La libertad de expresión no es solo un derecho individual, reconocido por la Constitución y los tratados internacionales de derechos humanos; es un pilar estructural de la democracia. Su existencia garantiza que las ideas fluyan libremente, que los poderes públicos sean objeto de escrutinio y que el disenso no sea castigado, sino valorado como parte del diálogo social. Atentar contra los medios que ejercen esa función, aun cuando incomoden, irriten o contradigan, es atentar contra el derecho de la sociedad a informarse, a debatir y a formar criterio propio.

Este derecho, sin embargo, no es absoluto. Existen límites legítimos para proteger otros derechos, como la honra, la privacidad o la seguridad. Pero estos límites deben aplicarse con suma cautela y bajo estándares internacionales como el de la malicia efectiva, establecido por la Suprema Corte de Justicia y retomado de la jurisprudencia de la Corte Interamericana de Derechos Humanos. Según este principio, para que una figura pública logre sancionar a un medio por expresiones ofensivas, debe probar que hubo intención dolosa, es decir, que se difundió información falsa a sabiendas de su falsedad o con un desprecio temerario por la verdad. No basta con sentirse agraviado ni con señalar errores: debe probarse la intención de dañar.

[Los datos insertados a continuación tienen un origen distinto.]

(** X10.  A number returned by [compute_msd] is never negative. *)
Theorem compute_msd_nonneg (S : list Q) (fs delta_t m : Q) :
  compute_msd S fs delta_t = Ok (Num m) -> (0 <= m)%Q.
Proof.
  unfold compute_msd.
  destruct (int (delta_t * fs) >=? Z.of_nat (length S))%Z; [discriminate|].
  destruct (broadcast Qminus _ _) as [d|e]; [|discriminate].
  cbn [bind]. intros H. injection H as H. exact (mean_nonneg d m H).
Qed.

Lemma compute_msd_nonneg_witness :
  (0 <= lagged_msd [1; 3; 6]%Q 1)%Q.
Proof.
  apply (compute_msd_nonneg [1; 3; 6]%Q 2 (3 # 4)).
  apply compute_msd_lag; [reflexivity | simpl; lia].
Defined.

(** X11.  A negative lag is not rejected: when the [float64] product
    [delta_t * fs] truncates to [-k] with [1 <= k <= N], [compute_msd]
    returns the mean square displacement at the lag [N - k]. *)
Theorem compute_msd_negative_lag
        (S : list Binary64.float64) (fs delta_t : Binary64.float64) (k : nat) :
  Binary64.int (Binary64.mul delta_t fs) = Ok (- Z.of_nat k)%Z ->
  (1 <= k <= length S)%nat ->
  Stabilogram64.compute_msd S fs delta_t
  = Ok (Spec64.lagged_msd S (length S - k)).
Proof.
  intros Hk Hr. unfold Stabilogram64.compute_msd. rewrite Hk. cbn [bind].
  rewrite Z.opp_involutive.
  destruct (Z.geb_spec (- Z.of_nat k) (Z.of_nat (length S))); [lia|].
  rewrite (negative_lag_zip Binary64.sub Binary64.zero) by exact Hr.
  cbn [bind]. unfold Spec64.lagged_msd, Np64.square. rewrite map_map.
  replace (length S - (length S - k))%nat with k by lia. reflexivity.
Qed.

(** -0.03 * 100.0 is -3.0 in [float64]: on four samples the lag is 1. *)
Lemma compute_msd_negative_lag_witness :
  let S := [Binary64.ratio 1 10; Binary64.ratio 3 10; Binary64.ratio 2 10;
            Binary64.ratio 5 10] in
  Stabilogram64.compute_msd S (Binary64.of_int 100) (Binary64.ratio (-3) 100)
  = Ok (Spec64.lagged_msd S (length S - 3)).
Proof.
  intros S.
  apply (compute_msd_negative_lag S (Binary64.of_int 100) (Binary64.ratio (-3) 100) 3);
    [reflexivity | simpl; lia].
Defined.

(** ** Sway density: further properties *)

Section SwayDensityMoreFacts.


Lemma count_true_all {A} (g : A -> bool) (l : list A) :
  (forall x, In x l -> g x = true) -> count_true (map g l) = length l.
Proof.
  induction l as [|x l IH]; intros H; [reflexivity|].
  cbn [map count_true fold_right length]. fold (count_true (map g l)).
  rewrite (H x) by (left; reflexivity). f_equal.
  apply IH. intros y Hy. apply H. right. exact Hy.
Qed.

(** The count behind sample [t] of the sway density. *)
Lemma sway_density_at_count (S : list Q) (radius : Q) (t : nat) :
  sway_density_at S radius t
  = (of_nat (count_true
               (map (fun x => leb (Qabs (x - nth t S 0)) radius) S))
     / of_nat (length S))%Q.
Proof.
  unfold sway_density_at. rewrite !map_map. reflexivity.
Qed.

End SwayDensityMoreFacts.
Lemma handler_footprint_witness :
  opts (set_features (sampleSession true) inavFeatureDebugTrace)
  = opts (sampleSession true)
  /\ msp (set_features (sampleSession true) inavFeatureDebugTrace)
     = msp (sampleSession true)
  /\ Forall (own (sampleSession true))
            [Printed OsStdout "Enabling FEATURE_DEBUG_TRACE\n" [];
             Wrote (Port 0) mspSetFeature [VUint32 inavFeatureDebugTrace];
             Wrote (Port 0) mspEepromWrite []]
  /\ (changesSession mspFeature = false ->
      set_features (sampleSession true) inavFeatureDebugTrace
      = sampleSession true).
Proof.
  exact (handler_footprint
           inavFeatureDebugTrace inavFunctionMSP inavFunctionDebugTrace
           (sampleSession true) (mkFrame mspFeature [x00; x00; x00; x00])
           _ _ eq_refl).
Defined.

Lemma serial_patch_is_stable_witness :
  handleFrame inavFeatureDebugTrace inavFunctionMSP inavFunctionDebugTrace
              (sampleSession true)
              (mkFrame mspCFSerialConfig [x00; x02; x00; x01; x01; x80])
  = Done (sampleSession true) [].
Proof.
  destruct (serial_patch_is_stable
              inavFeatureDebugTrace inavFunctionMSP inavFunctionDebugTrace
              (sampleSession true)
              (mkFrame mspCFSerialConfig [x00; x02; x00; x01; x01; x80])
              [mkSerialConfig x00 2;
               mkSerialConfig x01 (Z.lor 1 inavFunctionDebugTrace)]
              eq_refl eq_refl) as [_ H].
  exact (H [mkSerialConfig x00 2] (mkSerialConfig x01 1) [] eq_refl eq_refl).
Defined.

Lemma feature_patch_sent_witness :
  handleFrame inavFeatureDebugTrace inavFunctionMSP inavFunctionDebugTrace
              (sampleSession true) (mkFrame mspFeature [x02; x00; x00; x00])
  = Done (set_features (sampleSession true) (Z.lor 2 inavFeatureDebugTrace))
         [Printed OsStdout "Enabling FEATURE_DEBUG_TRACE\n" [];
          Wrote (Port 0) mspSetFeature
                [VUint32 (Z.lor 2 inavFeatureDebugTrace)];
          Wrote (Port 0) mspEepromWrite []].
Proof.
  exact (feature_patch_sent
           inavFeatureDebugTrace inavFunctionMSP inavFunctionDebugTrace
           (sampleSession true) (mkFrame mspFeature [x02; x00; x00; x00])
           2%Z [] (Port 0) OsStdout eq_refl eq_refl eq_refl eq_refl
           eq_refl eq_refl).
Defined.

Lemma build_info_pieces_witness :
  exists buildDate buildTime rev,
    handleFrame inavFeatureDebugTrace inavFunctionMSP inavFunctionDebugTrace
                (sampleSession false)
                (mkFrame mspBuildInfo (List.repeat x41 26))
    = Done (sampleSession false)
           [Printed OsStdout "Build %s (built on %s @ %s)\n"
                    [VString rev; VString buildDate; VString buildTime]]
    /\ buildDate ++ buildTime ++ rev
       = string_of_list_byte (List.repeat x41 26)
    /\ length buildDate = 11 /\ length buildTime = 8.
Proof.
  apply (build_info_pieces
           inavFeatureDebugTrace inavFunctionMSP inavFunctionDebugTrace
           (sampleSession false) (mkFrame mspBuildInfo (List.repeat x41 26))
           OsStdout); [reflexivity| |reflexivity].
  simpl. lia.
Defined.

Lemma reconnect_never_gives_up_witness :
  reconnect (sampleSession false) (List.repeat None 3)
  = Done None (closing (sampleSession false) ++ List.repeat (Slept 1) 3)
  /\ StartUpdating inavFeatureDebugTrace inavFunctionMSP
                   inavFunctionDebugTrace (sampleSession false)
                   [GotEOF; GotFrame (mkFrame mspFCVariant [x49])]
                   (List.repeat None 3)
     = Done Reconnecting
            (Printed OsStdout "Board disconnected, trying to reconnect...\n" []
             :: closing (sampleSession false) ++ List.repeat (Slept 1) 3).
Proof.
  exact (reconnect_never_gives_up
           inavFeatureDebugTrace inavFunctionMSP inavFunctionDebugTrace
           (sampleSession false) OsStdout 3
           [GotFrame (mkFrame mspFCVariant [x49])] eq_refl).
Defined.

Lemma receive_loop_composes_witness :
  StartUpdating inavFeatureDebugTrace inavFunctionMSP inavFunctionDebugTrace
                (sampleSession false)
                ([GotFrame (mkFrame mspFCVariant [x49])]
                 ++ [GotFrame (mkFrame mspReboot [])]) []
  = following
      [Printed OsStdout infoFormat
               (infoArgs (set_variant (sampleSession false) "I"))]
      (StartUpdating inavFeatureDebugTrace inavFunctionMSP
                     inavFunctionDebugTrace
                     (set_variant (sampleSession false) "I")
                     [GotFrame (mkFrame mspReboot [])] []).
Proof.
  exact (receive_loop_composes
           inavFeatureDebugTrace inavFunctionMSP inavFunctionDebugTrace
           [GotFrame (mkFrame mspFCVariant [x49])] (sampleSession false) []
           [GotFrame (mkFrame mspReboot [])]
           (set_variant (sampleSession false) "I") [] _ eq_refl).
Defined.

Lemma Flash_resolves_target_witness :
  Flash (sampleSession false) "inav" EmptyString listerFailsWorld
  = Done (Returned (Some (ErrorsNew "empty target name"))) []
  /\ Flash (set_targetName (sampleSession false) "OTHER") "inav" "TARGET1"
           listerFailsWorld
     = Flash (sampleSession false) "inav" "TARGET1" listerFailsWorld.
Proof.
  destruct (Flash_resolves_target (sampleSession false) "inav"
                                  listerFailsWorld) as (_ & H1 & H2).
  split; [exact (H1 eq_refl)|].
  apply H2. discriminate.
Defined.

Lemma reboot_only_with_binary_witness :
  exists dfu files binary,
    lookPath rebootFailsWorld = inr dfu /\ makeRun rebootFailsWorld = None
    /\ readDir rebootFailsWorld = inr files
    /\ locateBinary (resolvedTarget (sampleSession false) "TARGET1") files
       = Some binary.
Proof.
  apply (reboot_only_with_binary (sampleSession false) "inav" "TARGET1"
                                 rebootFailsWorld (Port 0)).
  simpl. right. right. right. left. reflexivity.
Defined.
Fixpoint lowerPoints (before l : list N) : list N :=
  match l with
  | [] => []
  | c :: r => lowerPoint before c r ++ lowerPoints (c :: before) r
  end.

Definition toLowerCase (s : jsstring) : jsstring :=
  fromCodePoints (lowerPoints [] (toCodePoints s)).

Fixpoint trimStart (s : jsstring) : jsstring :=
  match s with
  | c :: r => if isWhiteSpace c then trimStart r else s
  | [] => []
  end.

Definition trimEnd (s : jsstring) : jsstring := rev (trimStart (rev s)).

Definition trim (s : jsstring) : jsstring := trimEnd (trimStart s).

Fixpoint startsWith (p s : jsstring) : bool :=
  match p, s with
  | [], _ => true
  | a :: p', b :: s' => char_eqb a b && startsWith p' s'
  | _ :: _, [] => false
  end.

(** [String.prototype.includes] *)
Fixpoint includes (s needle : jsstring) : bool :=
  startsWith needle s
  || match s with
     | [] => false
     | _ :: r => includes r needle
     end.

(** [Array.prototype.some] over a list of keywords *)
Definition someKeyword (keywords : list string) (s : jsstring) : bool :=
  existsb (fun k => includes s (str k)) keywords.

(** [String.prototype.split] on a one-unit separator *)
Fixpoint splitOn (sep : char) (s : jsstring) (cur : jsstring) : list jsstring :=
  match s with
  | [] => [rev cur]
  | c :: r => if char_eqb c sep then rev cur :: splitOn sep r []
              else splitOn sep r (c :: cur)
  end.

Definition split (s : jsstring) (sep : char) : list jsstring := splitOn sep s [].
(** The first empty contour of a list. *)
Lemma first_empty_contour (contours : list ScaledContour) :
  Exists (fun c => c = []) contours ->
  exists before after,
    contours = before ++ [] :: after /\ Forall (fun c => c <> []) before.
Proof.
  induction 1 as [c rest Hc | c rest _ IH].
  - subst c. exists [], rest. split; [reflexivity | constructor].
  - destruct c as [|p0 ps].
    + exists [], rest. split; [reflexivity | constructor].
    + destruct IH as (before & after & -> & Hne).
      exists ((p0 :: ps) :: before), after.
      split; [reflexivity | constructor; [discriminate | exact Hne]].
Qed.

Lemma not_drawable min_points (contours : list ScaledContour) :
  ~ drawable min_points contours <->
  min_points <= 0 /\ Exists (fun c => c = []) contours.
Proof.
  unfold drawable. split.
  - intros H. split; [lia|].
    apply Exists_exists.
    assert (Hdec : forall l : list ScaledContour,
               Forall (fun c => c <> []) l \/ exists c, In c l /\ c = []).
    { induction l as [|[|p ps] l [IH|(c & Hc & E)]].
      - left. constructor.
      - right. exists []. split; [now left | reflexivity].
      - right. exists []. split; [now left | reflexivity].
      - left. constructor; [discriminate | exact IH].
      - right. exists c. split; [now right | exact E]. }
    destruct (Hdec contours) as [Hall|Hex]; [|exact Hex].
    exfalso. apply H. right. exact Hall.
  - intros [Hmp Hex] [H|H]; [lia|].
    apply Exists_exists in Hex. destruct Hex as (c & Hin & ->).
    rewrite Forall_forall in H. exact (H [] Hin eq_refl).
Qed.

Lemma draw_loop_raises min_points total before after :
  min_points <= 0 ->
  Forall (fun c => c <> []) before ->
  forall i drawn,
    emits (draw_loop min_points total i (before ++ [] :: after) drawn)
      (concat (map contour_cmds before) ++ [PenUp])
      (progress_msgs min_points total i before drawn)
      [] (inr IndexError).
Proof.
  intros Hmp. induction 1 as [|c rest Hc Hrest IH]; intros i drawn.
  - cbn [app draw_loop length map concat progress_msgs].
    replace (Z.of_nat 0 <? min_points) with false
      by (symmetry; apply Z.ltb_ge; cbn; lia).
    apply emits_bind_raise. apply draw_contour_empty.
  - cbn [app draw_loop progress_msgs map concat].
    rewrite (passes_all min_points c Hmp).
    replace (Z.of_nat (length c) <? min_points) with false
      by (symmetry; apply Z.ltb_ge; lia).
    destruct c as [|p0 ps]; [contradiction|].
    eapply emits_eq.
    + eapply emits_bind; [apply draw_contour_emits|].
      eapply (emits_bind _ _ tt []
                (if (S drawn mod 5 =? 0)%nat
                 then [MsgProgress (i + 1) total] else []) []);
        [|apply (IH (S i) (S drawn))].
      destruct (S drawn mod 5 =? 0)%nat;
        [apply emits_update_status | apply emits_ret].
    + change ([] ++ ?x) with x. now rewrite app_assoc.
    + reflexivity.
    + reflexivity.
Qed.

Esto es especialmente relevante porque la crítica política y el periodismo de investigación no pueden sobrevivir en un entorno donde cualquier expresión incómoda es perseguida judicialmente. El uso del aparato legal para intimidar, demandar o censurar medios y periodistas debilita la democracia, y envía un mensaje claro: “no critiques o serás castigado”.

Sí, hay discursos que buscan hacer daño. Pero el derecho tiene los instrumentos para procesarlos sin convertirlos en excusa para la censura. Los límites existen, pero deben estar al servicio de la libertad, no de su represión.

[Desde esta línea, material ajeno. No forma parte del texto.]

(** * Weak references and a self-destructing object

    A shallow embedding of [Source/SelfDestructingObject.h],
    [Source/MainComponent.cpp] and the [WeakReferenceExample] of
    [Source/MainComponent.h].

    The program is written against the JUCE library: [juce::WeakReference],
    the [JUCE_DECLARE_WEAK_REFERENCEABLE] macro, [juce::Timer::callAfterDelay],
    [juce::Random], [juce::Component] and the [DBG] macro.  These are not
    part of the repository.  Each of them is modelled below, in a block of
    its own that says what it is modelled from: the specification where it
    describes the part (the weak references, the scheduler, the diagnostic),
    the library's own source where the specification is silent about the
    function the program calls ([Random::nextInt]).  The program's own
    functions are then written on top of them in a state-and-fault monad,
    statement by statement as in the C++ source. *)

From Stdlib Require Import ZArith Lia String List.
From stdpp Require Import gmap strings list.

Local Open Scope Z_scope.
Local Open Scope string_scope.

(** ** Data *)

(** An address of the free store.  A C++ pointer is [option loc]: [None] is
    [nullptr]. *)
Definition loc := positive.
Bind Scope positive_scope with loc.
Abbreviation ptr := (option loc).
Abbreviation nullptr := (@None loc).

(** The identity of a [WeakReference<T>::SharedPointer], the reference-counted
    object a [Master] and all the weak references of one instance share. *)
Definition cell := positive.
Bind Scope positive_scope with cell.

(** [WeakReference<T>]: its only member is [SharedRef holder], a counted
    pointer to the shared cell, null for a default-constructed reference. *)
Record WeakReference := mkWeak { holder : option cell }.

(** An object of the free store: [SelfDestructingObject] (a [Component], of
    which only the name is modelled) or [WeakReferenceableObject] (which has
    no name: the field stays empty).  [masterReference] is the member the
    macro [JUCE_DECLARE_WEAK_REFERENCEABLE] declares; it holds the
    [sharedPointer] of [WeakReference<T>::Master], null until the first weak
    reference is taken. *)
Record object := mkObject {
  componentName : string;
  masterReference : option cell
}.

(** The closure given to [Timer::callAfterDelay] in
    [SelfDestructingObject.h], lines 10 to 15: it captures
    [weak = WeakReference (this)]. *)
Inductive callback :=
| SelfDestruct (weak : WeakReference).

(** What a run leaves behind, in order: the strings written by [DBG], and the
    two steps of an object's destruction ([clearPointer] on its cell, then
    the release of its storage). *)
Inductive effect :=
| Dbg (msg : string)
| Cleared (c : cell)
| Freed (a : loc).

#[global] Instance WeakReference_eq_dec : EqDecision WeakReference.
Proof. solve_decision. Defined.
#[global] Instance object_eq_dec : EqDecision object.
Proof. solve_decision. Defined.
#[global] Instance callback_eq_dec : EqDecision callback.
Proof. solve_decision. Defined.
#[global] Instance effect_eq_dec : EqDecision effect.
Proof. solve_decision. Defined.

(** The state of the process.
    - [heap]: the live objects of the free store;
    - [cells]: the [owner] field of every shared cell ([Some nullptr] once
      cleared).  A cell is kept alive by its reference count for as long as
      a weak reference or a master points to it; the model never frees one;
    - [timers]: the pending one-shot timers, each with the delay in
      milliseconds it was started with;
    - [trace]: the effects so far;
    - [seed]: the [int64 seed] of [Random::getSystemRandom ()]. *)
Record world := mkWorld {
  heap : gmap loc object;
  cells : gmap cell ptr;
  timers : list (Z * callback);
  trace : list effect;
  seed : Z
}.

Definition set_heap (h : gmap loc object) (st : world) : world :=
  mkWorld h (cells st) (timers st) (trace st) (seed st).
Definition set_cells (cs : gmap cell ptr) (st : world) : world :=
  mkWorld (heap st) cs (timers st) (trace st) (seed st).
Definition set_timers (ts : list (Z * callback)) (st : world) : world :=
  mkWorld (heap st) (cells st) ts (trace st) (seed st).
Definition emit (e : effect) (st : world) : world :=
  mkWorld (heap st) (cells st) (timers st) (trace st ++ [e]) (seed st).
Definition set_seed (s : Z) (st : world) : world :=
  mkWorld (heap st) (cells st) (timers st) (trace st) s.

(** The state of a process that has just started: nothing allocated, no
    timer pending, nothing written; the system random generator is seeded
    from the clock, so its seed is arbitrary. *)
Definition initial (s : Z) : world := mkWorld ∅ ∅ [] [] s.

(** ** The monad of statements

    A statement runs in a state and either yields a value and a new state,
    or has undefined behaviour (a dangling or null pointer is dereferenced,
    storage is released twice), or is [Infeasible]: the environment was asked
    for a choice it cannot make (an allocation at an address in use, a timer
    that is not pending). *)
Inductive result (A : Type) :=
| Ok (x : A) (st : world)
| UB
| Infeasible.
Arguments Ok {A} x st.
Arguments UB {A}.
Arguments Infeasible {A}.

Definition M (A : Type) : Type := world -> result A.

Definition ret {A} (x : A) : M A := fun st => Ok x st.

Definition bind {A B} (m : M A) (k : A -> M B) : M B :=
  fun st =>
    match m st with
    | Ok x st' => k x st'
    | UB => UB
    | Infeasible => Infeasible
    end.

Notation "'let*' x := m 'in' k" := (bind m (fun x => k))
  (at level 10, x name, m at level 100, k at level 200).
Notation "m ;;; k" := (bind m (fun _ => k))
  (at level 100, k at level 200, right associativity).

Definition fault {A} : M A := fun _ => UB.

Definition when_ (b : bool) (m : M unit) : M unit :=
  if b then m else ret tt.

(** ** The JUCE library *)

(** *** [DBG]

    Modelled from the spec: the [DBG] macro of the JUCE library, the
    diagnostic of section 4.1.  It writes its string to the debug output (in
    a debug build, the build modelled here; a release build compiles it
    away). *)
Definition DBG (msg : string) : M unit :=
  fun st => Ok tt (emit (Dbg msg) st).

(** *** [juce::Random]

    JUCE library code, not in the repository, and not described by the
    specification; the two functions are embedded as [juce_Random.cpp] has
    them:
<<
    int Random::nextInt() noexcept
    {
        seed = (int64) (((((uint64) seed) * 0x5deece66dLL) + 11) & 0xffffffffffffLL);
        return (int) (seed >> 16);
    }

    int Random::nextInt (const int maxValue) noexcept
    {
        jassert (maxValue > 0);
        return (int) ((((unsigned int) nextInt()) * (uint64) maxValue) >> 32);
    }
>>
    The header documents the result of the second as "a random integer
    between 0 (inclusive) and maxValue (exclusive)".  The casts are written
    out: [to_uint64] and [to_uint32] wrap to the unsigned range, [to_int64]
    and [to_int32] to the signed one. *)
Definition to_uint64 (x : Z) : Z := x mod 2 ^ 64.
Definition to_uint32 (x : Z) : Z := x mod 2 ^ 32.
Definition to_int32 (x : Z) : Z := (x + 2 ^ 31) mod 2 ^ 32 - 2 ^ 31.
Definition to_int64 (x : Z) : Z := (x + 2 ^ 63) mod 2 ^ 64 - 2 ^ 63.

Definition next_seed (s : Z) : Z :=
  to_int64 (Z.land (to_uint64 (to_uint64 (to_uint64 s * 0x5deece66d) + 11))
                   0xffffffffffff).

Definition Random_nextInt_raw : M Z :=
  fun st =>
    let s := next_seed (seed st) in
    Ok (to_int32 (Z.shiftr s 16)) (set_seed s st).

Definition scale_to (maxValue r : Z) : Z :=
  to_int32 (Z.shiftr (to_uint64 (to_uint32 r * to_uint64 maxValue)) 32).

Definition Random_nextInt (maxValue : Z) : M Z :=
  let* r := Random_nextInt_raw in
  ret (scale_to maxValue r).

(** *** [juce::Timer::callAfterDelay]

    Modelled from the spec: [Timer::callAfterDelay] of the JUCE library, the
    scheduler of section 4.3.  It starts a one-shot timer: the function is
    called once, later, from the message loop, and the timer is then
    deleted. *)
Definition Timer_callAfterDelay (milliseconds : Z) (f : callback) : M unit :=
  fun st => Ok tt (set_timers (timers st ++ [(milliseconds, f)]) st).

Hoy más que nunca, cuando la polarización se alimenta desde el poder, y los medios son blanco de acusaciones, es vital defender la libertad de expresión no como un capricho elitista, sino como una garantía colectiva. Si permitimos que la crítica sea silenciada bajo el disfraz de la legalidad, mañana serán acalladas también las voces que hoy callan.

En palabras del constitucionalista argentino Germán Bidart Campos, “una constitución democrática no puede tolerar que la libertad de expresión sea objeto de represalias, porque sería el preludio de la tiranía”. La función de la libertad de expresión en el orden constitucional no es sólo permitir que se hable, sino garantizar que el poder sea cuestionado sin temor. Y cuando el poder no puede ser cuestionado, lo que hay no es Estado de derecho, sino autoritarismo con apariencia legal.

La misma Corte Interamericana ha sostenido “La libertad de expresión es una piedra angular en la existencia misma de una sociedad democrática. Es indispensable para la formación de la opinión pública (…) Es, en fin, condición para que la comunidad, a la hora de ejercer sus opciones, esté suficientemente informada. Por ende, es posible afirmar que una sociedad que no esté bien informada no es plenamente libre”

Defender la libertad de expresión hoy es defender la democracia del mañana. No hay neutralidad posible ante el intento de silenciar la crítica. Porque la voz libre es la primera línea de defensa contra el abuso del poder.